Justice Minister Michael Wills tomorrow publishes a review of electoral systems. Given the possibility of a hung parliament after the next election, this document is likely to be a carefully worded paper, holding the door open to the LibDems. But is this report just a tantalising fruit to dangle before the minority party or will concrete proposals emerge?

Over the last 20 years, many arenas of public life have felt the touch of market reforms. From energy to health, education, social services and air traffic control, successive governments have used markets in a belief that they will enhance efficiency and effectiveness.

But those same governments have time and again rejected the idea of a free market in democracy; a system that would allow unresponsive parties to die and promote the success of parties better able to represent voters. And again, just like in 1997, Labour is making noises to ensure the LibDems see us as their best bet for PR in the event of a hung parliament.

But electoral reform is a complicated issue with many, varied options available, and I cannot accept that the form of PR hashed out in a back room over three days negotiation, after a tense election, will be an electoral reform that will be of benefit to Britain. The only reform possible under those circumstances will; be one that benefits politicians, not the voters themselves.

Yet that is a real possibility, and those who oppose and support PR alike, need to engage in the debate now to ensure that there is clear support for a system that best benefits the people of this country rather than providing party hierarchies with the power of a list system dominated by sycophants and acolytes.

Furthermore, taking the lead on this issue rather than horse-trading with the LibDems in secret, will give the public a greater faith that these steps are being taken for noble, rather than cynical reasons.

I have a preferred system myself, which I believe would have the following benefits.

  1. More voters' votes would contribute to elected politicians' majorities - and therefore, those politicians would be more accountable to their voters.
  2. The constituency link would be protected.
  3. Backbench MPs would motivated to raise their performance.
  4. Representation of women could increase while abolishing all-women shortlists.

The system I propose would involve merging three-seat clusters and having each of these large constituencies elect three MPs instead of one; and electing them by Single Transferrable Vote rather than by First Past The Post; just as was used in Labour's deputy leadership election.

The STV element ensures that people's votes really do count, making a fairer system and allowing smaller parties a better chance, particularly if an incumbent party has acted with arrogance.

The constituency link would be protected. Although the constituencies would be larger and each party would pick three candidates, the parties would not choose the order of those candidates.

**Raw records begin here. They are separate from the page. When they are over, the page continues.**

(* ===== verification/DataShareValueObject.v ===== *)
(** * Values shared between applications

    Model of frameworks/native/data_share/common/src/datashare_value_object.cpp:
    the value type of the data share framework, a tag next to a variant, and its
    marshalling. A [double] is its 64-bit pattern. *)
From S2P Require Import Prelude Memory DataShareErrno Parcel.

Inductive DataShareValueObjectType :=
| TYPE_NULL | TYPE_INT | TYPE_DOUBLE | TYPE_STRING | TYPE_BLOB | TYPE_BOOL.

#[global] Instance DataShareValueObjectType_eq_dec : EqDecision DataShareValueObjectType.
Proof. solve_decision. Defined.

Definition type_code (t : DataShareValueObjectType) : Z :=
  match t with
  | TYPE_NULL => 0 | TYPE_INT => 1 | TYPE_DOUBLE => 2
  | TYPE_STRING => 3 | TYPE_BLOB => 4 | TYPE_BOOL => 5
  end.

Inductive variant :=
| VInt64 (z : Z)
| VDouble (bits : Z)
| VString (s : string)
| VBool (b : bool)
| VBlob (l : list byte).

Record DataShareValueObject := mkDataShareValueObject {
  type : DataShareValueObjectType;
  value : variant;
}.

(** ** Constructors; the default one leaves the variant at its first alternative. *)
Definition new_null : DataShareValueObject := mkDataShareValueObject TYPE_NULL (VInt64 0).
Definition new_int (val : Z) : DataShareValueObject :=
  mkDataShareValueObject TYPE_INT (VInt64 val).
Definition new_long (val : Z) : DataShareValueObject :=
  mkDataShareValueObject TYPE_INT (VInt64 val).
Definition new_double (val : Z) : DataShareValueObject :=
  mkDataShareValueObject TYPE_DOUBLE (VDouble val).
Definition new_bool (val : bool) : DataShareValueObject :=
  mkDataShareValueObject TYPE_BOOL (VBool val).
Definition new_string (val : string) : DataShareValueObject :=
  mkDataShareValueObject TYPE_STRING (VString val).
Definition new_blob (val : list byte) : DataShareValueObject :=
  mkDataShareValueObject TYPE_BLOB (VBlob val).

(** ** Getters; [std::get] throws when the variant holds another alternative. *)
Definition GetType (o : DataShareValueObject) : DataShareValueObjectType := type o.

Definition GetInt (o : DataShareValueObject) : outcome Z :=
  if decide (type o <> TYPE_INT) then Err E_INVALID_OBJECT_TYPE
  else match value o with VInt64 v => Ok (s32 v) | _ => Throws end.

Definition GetLong (o : DataShareValueObject) : outcome Z :=
  if decide (type o <> TYPE_INT) then Err E_INVALID_OBJECT_TYPE
  else match value o with VInt64 v => Ok v | _ => Throws end.

Definition GetDouble (o : DataShareValueObject) : outcome Z :=
  if decide (type o <> TYPE_DOUBLE) then Err E_INVALID_OBJECT_TYPE
  else match value o with VDouble v => Ok v | _ => Throws end.

Definition GetBool (o : DataShareValueObject) : outcome bool :=
  if decide (type o <> TYPE_BOOL) then Err E_INVALID_OBJECT_TYPE
  else match value o with VBool v => Ok v | _ => Throws end.

Definition GetString (o : DataShareValueObject) : outcome string :=
  if decide (type o <> TYPE_STRING) then Err E_INVALID_OBJECT_TYPE
  else match value o with VString v => Ok v | _ => Throws end.

Definition GetBlob (o : DataShareValueObject) : outcome (list byte) :=
  if decide (type o <> TYPE_BLOB) then Err E_INVALID_OBJECT_TYPE
  else match value o with VBlob v => Ok v | _ => Throws end.

(** ** Marshalling; [None] when [std::get] throws on the way. *)
Section Marshalling.
Context `{Parcel}.

Definition Marshalling (o : DataShareValueObject) (p : parcel) : option parcel :=
  match type o with
  | TYPE_NULL => Some (WriteInt16 (type_code TYPE_NULL) p)
  | TYPE_INT =>
      let p := WriteInt16 (type_code TYPE_INT) p in
      match value o with VInt64 v => Some (WriteInt64 v p) | _ => None end
  | TYPE_DOUBLE =>
      let p := WriteInt16 (type_code TYPE_DOUBLE) p in
      match value o with VDouble v => Some (WriteDouble v p) | _ => None end
  | TYPE_STRING =>
      let p := WriteInt16 (type_code TYPE_STRING) p in
      match value o with VString v => Some (WriteString v p) | _ => None end
  | TYPE_BLOB =>
      let p := WriteInt16 (type_code TYPE_BLOB) p in
      match value o with VBlob v => Some (WriteUInt8Vector v p) | _ => None end
  | TYPE_BOOL =>
      let p := WriteInt16 (type_code TYPE_BOOL) p in
      match value o with VBool v => Some (WriteBool v p) | _ => None end
  end.

Definition Unmarshalling (p : parcel) : DataShareValueObject * parcel :=
  let '(t, p) := ReadInt16 p in
  if t =? type_code TYPE_NULL then (new_null, p)
  else if t =? type_code TYPE_INT then
    let '(v, p) := ReadInt64 p in (mkDataShareValueObject TYPE_INT (VInt64 v), p)
  else if t =? type_code TYPE_DOUBLE then
    let '(v, p) := ReadDouble p in (mkDataShareValueObject TYPE_DOUBLE (VDouble v), p)
  else if t =? type_code TYPE_STRING then
    let '(v, p) := ReadString p in (mkDataShareValueObject TYPE_STRING (VString v), p)
  else if t =? type_code TYPE_BLOB then
    let '(v, p) := ReadUInt8Vector p in (mkDataShareValueObject TYPE_BLOB (VBlob v), p)
  else if t =? type_code TYPE_BOOL then
    let '(v, p) := ReadBool p in (mkDataShareValueObject TYPE_BOOL (VBool v), p)
  else (new_null, p).
End Marshalling.

(** ** The type invariant: the tag selects the alternative that is there *)
Definition ok (o : DataShareValueObject) : Prop :=
  match type o, value o with
  | TYPE_NULL, _ | TYPE_INT, VInt64 _ | TYPE_DOUBLE, VDouble _ | TYPE_STRING, VString _
  | TYPE_BLOB, VBlob _ | TYPE_BOOL, VBool _ => True
  | _, _ => False
  end.

(** ** Round trip *)
Section RoundTrip.
Context `{ParcelLaws}.

Definition encoding (o : DataShareValueObject) : list item :=
  IInt16 (type_code (type o)) ::
  match type o, value o with
  | TYPE_INT, VInt64 v => [IInt64 v]
  | TYPE_DOUBLE, VDouble v => [IDouble v]
  | TYPE_STRING, VString v => [IString v]
  | TYPE_BLOB, VBlob v => [IUInt8Vector v]
  | TYPE_BOOL, VBool v => [IBool v]
  | _, _ => []
  end.

(** What comes back: a null loses the unread variant behind it. *)
Definition canon (o : DataShareValueObject) : DataShareValueObject :=
  if decide (type o = TYPE_NULL) then new_null else o.

Lemma share_marshals o p l :
  ok o -> holds p l -> exists p', Marshalling o p = Some p' /\ holds p' (l ++ encoding o).
Proof.
  intros Hok Hp. unfold Marshalling, encoding. destruct o as [t v]. simpl in *.
  pose proof (WriteInt16_holds _ _ (type_code t) Hp) as H16.
  destruct t, v; simpl in *; try done; eexists; (split; [done|]); try exact H16;
    rewrite (cons_middle (IInt16 _)), app_assoc; eauto with parcel.
Qed.

Lemma share_unmarshals o p l :
  ok o -> holds p (encoding o ++ l) ->
  exists p', Unmarshalling p = (canon o, p') /\ holds p' l.
Proof.
  intros Hok Hp. unfold Unmarshalling. read_parcel.
  destruct o as [t v]; destruct t, v; simpl in *; try done; read_parcel; eexists; by split.
Qed.
End RoundTrip.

In multi-member constituencies by STV, there would be very few safe seats and in most constituencies, a lazy or unpopular politician could find themselves easily ousted by an opposition MP or even by one of their own party. Voters would benefit from the competition and sometimes co-operation between three MPs.

AWS would be abolished while providing for greater representation of women. Labour could insist on target seats having two women candidates of three yet still allow a space for one man. There could also be an insistence that all Labour slates include at least one woman. If we were daring, we could pass a law ensuring that all parties' slates  contain at least one woman and one man.

My proposal would link the best of PR with the best of the current system, and be entirely focused on empowering voters. Making politicians more accountable will make government better and there will be no more MPs who can take their seats for granted.

But there is a message to opponents of PR within the Labour movement. It may happen whether you like it or not, and if it is left to the Labour and LibDem upper echelons to decide, what form will PR take? Regional party lists? Constituencies with party list top up seats? And when that happens, will you regret not influencing the debate at an earlier stage?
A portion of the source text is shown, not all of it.